Claire236 Sat 06-Sep-08 22:04:11

I did express with my son but most of it went to waste as I had loads of milk & he wasn't feeding much & the hospital insisted formula was necessary, sounds ridiculous now that I didn't insist he only had expressed milk if I couldn't BF but I wasn't in the most stable of emotional states it has to be said. I'm nervous about another one as I wouldn't want to go through that again. With my son we just dropped everything & dedicated every second to our son but if the same thing happened again I'd have to deal with alot of it on my own as my husband would need to be with our son (he's 3 btw) My desire for another baby has been gradually increasing to the point where it's now stronger than the fear. I'm considerably better informed now which will help if the same problems occur again. My son also needed an op which we were told about when he was only hours old. Now I've thought back to just how hard it was I'm scared all over again about risking putting us through all that. Going to go to bed before I depress myself.

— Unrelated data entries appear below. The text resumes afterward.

Definition metaParts (frontMatter : FrontMatter) : list jsstring :=
  (if truthy (fm_author frontMatter)
   then [AUTHOR_LABEL ++ escapeHtml (str (fm_author frontMatter)) ++ lit "</p>"]
   else [])
  ++
  (if date_truthy (fm_date frontMatter)
   then [DATE_LABEL ++ escapeHtml (date_text (fm_date frontMatter)) ++ lit "</p>"]
   else []).

Definition cover_meta (frontMatter : FrontMatter) : jsstring :=
  if (0 <? length (metaParts frontMatter))%nat
  then COVER_META_OPEN ++ join [nl] (metaParts frontMatter) ++ lit "</div>"
  else [].

Definition generateCoverPage (frontMatter : FrontMatter) : jsstring :=
  if negb (truthy (fm_title frontMatter))
     && negb (truthy (fm_author frontMatter))
     && negb (date_truthy (fm_date frontMatter))
  then []
  else
    COVER_OPEN ++ nl :: lit "  " ++ cover_title frontMatter
      ++ nl :: lit "  " ++ cover_subtitle frontMatter
      ++ nl :: lit "  " ++ cover_meta frontMatter
      ++ nl :: lit "</div>".
End CoverPage.

(** *** [generateToc] *)

Definition toc_entry (item : TocItem) : jsstring :=
  lit "<li class=" ++ dq :: lit "toc-item toc-level-" ++ decimal (toc_level item)
    ++ dq :: lit ">" ++ nl
    :: lit "  <a href=" ++ dq :: lit "#" ++ toc_id item ++ dq :: lit ">"
    ++ escapeHtml (toc_title item) ++ lit "</a>" ++ nl
    :: lit "  <span class=" ++ q "toc-item-page" ++ lit "></span>" ++ nl
    :: lit "</li>".

Definition generateToc (toc : list TocItem) : jsstring :=
  if (length toc =? 0)%nat then []
  else
    let tocItems := join [nl] (map toc_entry toc) in
    lit "<div class=" ++ q "toc" ++ lit ">" ++ nl
      :: lit "  <h1 class=" ++ q "toc-title" ++ lit ">Table of Contents</h1>" ++ nl
      :: lit "  <ul class=" ++ q "toc-list" ++ lit ">" ++ nl
      :: lit "    " ++ tocItems ++ nl
      :: lit "  </ul>" ++ nl
      :: lit "</div>".

(** *** [generateHtml] *)

Record PdfOptions := {
  opt_input : jsstring;
  opt_output : option jsstring;
  opt_theme : option jsstring;
  opt_toc : bool;
  opt_css : option jsstring
}.

Section GenerateHtml.
Variable toLocaleDateString : Z -> jsstring.
Variable baseStyles : jsstring.
Variables darkStyles academicStyles minimalStyles : jsstring.

(** [${theme.css}]; [undefined] prints as its name. *)
Definition css_text (r : Lookup Theme) : jsstring :=
  match css r with
  | Some c => c
  | None => lit "undefined"
  end.

Definition generateHtml (parsed : ParsedMarkdown) (options : PdfOptions) : jsstring :=
  let theme := getTheme baseStyles darkStyles academicStyles minimalStyles
                 (opt_theme options) in
  let frontMatter := pm_frontMatter parsed in
  let coverPage := generateCoverPage toLocaleDateString frontMatter in
  let tocHtml := if opt_toc options then generateToc (pm_toc parsed) else [] in
  let wrappedContent := wrapContentSections (pm_html parsed) in
  lit "<!DOCTYPE html>" ++ nl
    :: lit "<html lang=" ++ q "en" ++ lit ">" ++ nl
    :: lit "<head>" ++ nl
    :: lit "  <meta charset=" ++ q "UTF-8" ++ lit ">" ++ nl
    :: lit "  <meta name=" ++ q "viewport" ++ lit " content="
         ++ q "width=device-width, initial-scale=1.0" ++ lit ">" ++ nl
    :: lit "  <title>"
         ++ escapeHtml (if truthy (fm_title frontMatter)
                        then str (fm_title frontMatter) else lit "Document")
         ++ lit "</title>" ++ nl
    :: lit "  <style>" ++ nl
    :: lit "    " ++ css_text theme ++ nl
    :: lit "    " ++ getAdditionalStyles ++ nl
    :: lit "    " ++ (if truthy (opt_css options)
                      then lit "/* Custom CSS */" ++ nl :: str (opt_css options)
                      else []) ++ nl
    :: lit "  </style>" ++ nl
    :: lit "</head>" ++ nl
    :: lit "<body>" ++ nl
    :: lit "  " ++ coverPage ++ nl
    :: lit "  " ++ tocHtml ++ nl
    :: lit "  <div class=" ++ q "content" ++ lit ">" ++ nl
    :: lit "    " ++ wrappedContent ++ nl
    :: lit "  </div>" ++ nl
    :: lit "</body>" ++ nl
    :: lit "</html>".
End GenerateHtml.

(** ** highlighter.ts: [decodeHtml] *)

Definition replaceLiteral (pattern replacement : jsstring) : jsstring -> jsstring :=
  replaceAll (exec_lit pattern) (fun _ => replacement).

Definition decodeHtml (html : jsstring) : jsstring :=
  replaceLiteral (lit "&#39;") [39%N]
    (replaceLiteral (lit "&quot;") [dq]
       (replaceLiteral (lit "&gt;") (lit ">")
          (replaceLiteral (lit "&lt;") (lit "<")
             (replaceLiteral (lit "&amp;") (lit "&") html)))).

(** ** src/converter.ts

    The file system, the parser, the highlighter, the renderer and the
    post-processor are collaborators.  A conversion runs in a small monad
    that logs each call of a collaborator and carries what is thrown. *)

Inductive Call :=
| CallStat | CallReadFile | CallParseMarkdown | CallProcessCodeBlocks
| CallMkdir | CallGeneratePdf | CallAddMetadata | CallGetPdfStats.

Inductive Thrown :=
| AnError (message : jsstring)
| NotAnError.

Inductive Outcome (A : Type) :=
| Return (a : A)
| Throw (e : Thrown).
Arguments Return {A} a.
Arguments Throw {A} e.

Definition Run (A : Type) : Type := list Call -> Outcome A * list Call.

Definition ret {A : Type} (a : A) : Run A := fun log => (Return a, log).

Definition throw {A : Type} (e : Thrown) : Run A := fun log => (Throw e, log).

Definition bind {A B : Type} (m : Run A) (k : A -> Run B) : Run B :=
  fun log =>
    match m log with
    | (Return a, log') => k a log'
    | (Throw e, log') => (Throw e, log')
    end.

(** A call of a collaborator with the given outcome. *)
Definition call {A : Type} (c : Call) (r : Outcome A) : Run A :=
  fun log => (r, log ++ [c]).

Definition try_catch {A : Type} (m : Run A) (handler : Thrown -> Run A) : Run A :=
  fun log =>
    match m log with
    | (Return a, log') => (Return a, log')
    | (Throw e, log') => handler e log'
    end.

Notation "x <- m ;; k" := (bind m (fun x => k))
  (at level 61, m at next level, right associativity).

Inductive StatOutcome :=
| IsFile
| NotFile
| NoEntry
| StatFailed (e : Thrown).

Record PdfStats := { pages : Z; size : Z }.

Record ConversionStats := { st_pages : Z; st_size : Z; st_duration : Z }.

Record ConversionResult := {
  success : bool;
  outputPath : jsstring;
  res_error : option jsstring;
  res_stats : option ConversionStats
}.

Definition highlight_own (key : jsstring) : option jsstring :=
  if jsstring_eqb key (lit "github") then Some (lit "github-light")
  else if jsstring_eqb key (lit "github-dark") then Some (lit "github-dark")
  else if jsstring_eqb key (lit "academic") then Some (lit "github-light")
  else if jsstring_eqb key (lit "minimal") then Some (lit "github-light")
  else None.

Definition mapThemeToHighlightTheme (theme : option jsstring) : Lookup jsstring :=
  let key := if truthy theme then str theme else lit "github" in
  match object_get highlight_own key with
  | Some v => v
  | None => Found (lit "github-dark")
  end.

Section Converter.
Variable stat : jsstring -> StatOutcome.
Variable readFile : jsstring -> Outcome jsstring.
Variable parseMarkdown_ : jsstring -> Outcome ParsedMarkdown.
Variable processCodeBlocks : jsstring -> Lookup jsstring -> Outcome jsstring.
Variable generateHtml_ : ParsedMarkdown -> PdfOptions -> jsstring.
Variable mkdir : jsstring -> Outcome unit.
Variable generatePdf : jsstring -> jsstring -> PdfOptions -> option jsstring -> Outcome unit.
Variable addMetadata : jsstring -> FrontMatter -> Outcome unit.
Variable getPdfStats : jsstring -> Outcome PdfStats.
Variables path_dirname path_dir path_name : jsstring -> jsstring.
Variable path_join : jsstring -> jsstring -> jsstring.
(** [Date.now()] at the start and at the end. *)
Variables startTime endTime : Z.

Definition validateInputFile (inputPath : jsstring) : Run unit :=
  fun log =>
    match stat inputPath with
    | IsFile => (Return tt, log ++ [CallStat])
    | NotFile =>
        (Throw (AnError (lit "Input path is not a file: " ++ inputPath)),
         log ++ [CallStat])
    | NoEntry =>
        (Throw (AnError (lit "Input file not found: " ++ inputPath)),
         log ++ [CallStat])
    | StatFailed e => (Throw e, log ++ [CallStat])
    end.

Definition getDefaultOutputPath (inputPath : jsstring) : jsstring :=
  path_join (path_dir inputPath) (path_name inputPath ++ lit ".pdf").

berolina Sat 06-Sep-08 22:12:26

digitalgirl - well done. Hang in there. You're in good hands here on MN.

ds1 born 38+0, sleepy jaundiced etc., dreadful handling of bf at hospital, emotional blackmail to top up from the get-go, given bottles to do so, 8 days in hosp (phototherapy), ds1 started refusing breast, cue despair. I offered breast before each and every feed and whenever he cried, expressed like a mad thing (night expressing is especially important) - I never got much but it all helps with supply if the baby is not feeding -, made sure latch was good, topped up using the EBM and if necessary formula. Eventually (about 3.5 weeks in) ds1 stopped refusing breast and had his last ever bottle at 4 weeks. He was excl bf then until 6.5 months, is now 3.3 and being tandem fed with his 1yo brother. grin

I know first-hand how horrid it is but you need to keep offering breast first at every feed. You also need at least 8 expressing sesions in every 24h.

Hang in there. We are living proof that it can work out - due in no small part, I must add, to tiktok and the other bf gurus of MN

likessleep Sat 06-Sep-08 22:12:31

oh claire, i'm sorry. you weren't given the right support in hospital and that's what angers me, that mums are so vulnerable then. i felt the worst i have ever felt in that first week.
your next precious baby will be totally fine. but i know how you feel about the fear. ds is 10 months old now, so we are at different points.
i am so sorry if i've depressed you. i feel bad sad

macaco Sat 06-Sep-08 22:28:17

claire that's EXACTLY the same as me, minus the SCBU. Exactly.